Cystic adenomatoid malformation in children: CT histopathological correlation.

PURPOSE

This study was performed to assess the accuracy of computed tomography (CT) in classifying the various types of cystic adenomatoid malformation (CAM) of the lung, as described by Stocker et al., taking histopathology as the gold standard.

MATERIALS AND METHODS

We retrospectively reviewed six cases of histologically proven CAM. Chest radiography, chest CT and histopathology results were available for all patients. The CT images were reviewed blinded to the histological findings, and attention was paid to the number and size of cysts so as to classify the lesions into the three groups described by Stocker et al.

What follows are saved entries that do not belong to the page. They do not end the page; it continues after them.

Lemma reached_same (p p' : parser) :
  reached p ->
  done p' = done p -> row p' = row p -> appended p' = appended p ->
  td_count p' = td_count p -> inside_td p' = inside_td p ->
  reached p'.
Proof.
  intros R Hd Hr Ha Ht Hi.
  apply (reached_row p p' R Hd Ha Ht Hi); rewrite Hr; apply same_cols_refl.
Qed.

Lemma col_empty_fresh (k : nat) : col_empty k fresh_row.
Proof.
  destruct k as [|[|[|[|[|[|[|[|[|[|k]]]]]]]]]]; cbn; auto.
Qed.

Lemma starttag_reached (p : parser) (tag : string)
    (attrs : list (string * string)) :
  reached p -> reached (handle_starttag p tag attrs).
Proof.
  intro R. unfold handle_starttag.
  destruct (String.eqb tag "tr").
  { destruct (Dict.get "class" (attrs_dict attrs)) as [c|]; [|exact R].
    destruct (String.eqb c "BgWhite" || String.eqb c "BgSilver"); [|exact R].
    destruct R as (U & D & A). split; [|split]; cbn [done row appended].
    - intros k _. apply col_empty_fresh.
    - destruct (appended p); [|exact D].
      apply Forall_app. split; [exact D|].
      constructor; [now apply A | constructor].
    - discriminate. }
  destruct (String.eqb tag "td" && inside_tr p).
  { destruct R as (U & D & A).
    split; [|split]; cbn [done row appended]; [|exact D | exact A].
    intros k Hk. cbn [td_count inside_td row] in *. apply U. lia. }
  destruct (String.eqb tag "span" && _); [now apply (reached_same p)|].
  destruct (String.eqb tag "a" && inside_td p).
  { destruct ((td_count p =? 4)%nat && Dict.mem "title" (attrs_dict attrs));
      [now apply (reached_same p)|].
    destruct ((td_count p =? 5)%nat
              && negb (Py.truthy (Web.solicitation_url (row p)))) eqn:E;
      [|now apply (reached_same p)].
    apply andb_true_iff in E as [_ E]. apply negb_true_iff in E.
    apply (reached_row p); try reflexivity; try exact R; cbn [row].
    - unfold same_cols. frame.
    - unfold others_kept, has_documents. frame.
      cbn. congruence. }
  destruct (String.eqb tag "img" && inside_td p); [|exact R].
  destruct ((td_count p =? 5)%nat && Dict.mem "alt" (attrs_dict attrs)
            && Py.truthy (Py.strip (attr "alt" (attrs_dict attrs)))) eqn:E;
    [|exact R].
  apply andb_true_iff in E as [_ E].
  apply (reached_row p); try reflexivity; try exact R; cbn [row with_row].
  - unfold same_cols. frame.
  - unfold others_kept, has_documents. frame.
Qed.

The classification of lesions based on the CT images was then correlated to the histopathological findings.

RESULTS

Areas with small-sized cysts (<2 cm) were detected by CT in two patients (33.3%), areas with large cysts (>2 cm) were seen in three cases (50%) whereas in the remaining case, the diagnosis was mixed type I and type II CAM. In one patient with type I CAM, an area of low-density consolidation around the cysts was interpreted as CAM in a context of pulmonary sequestration. The CT classification based on Stocker et al.'s categories was in agreement with the histopathological findings in four cases, whereas in the remaining two cases, the lesions were classed as type I or II on CT and as mixed (type I and II) lesions at histopathology. In one case, the CT classification was correct, but the histopathology revealed the coexistence of pulmonary sequestration.

CONCLUSIONS

In our study, there was concordance between CT and histopathology in 66.7% of cases, whereas in 33.3% histopathology revealed areas with mixed grade lesions. CT proved to be accurate in identifying and characterising CAM and provided important information on lesion site and extension.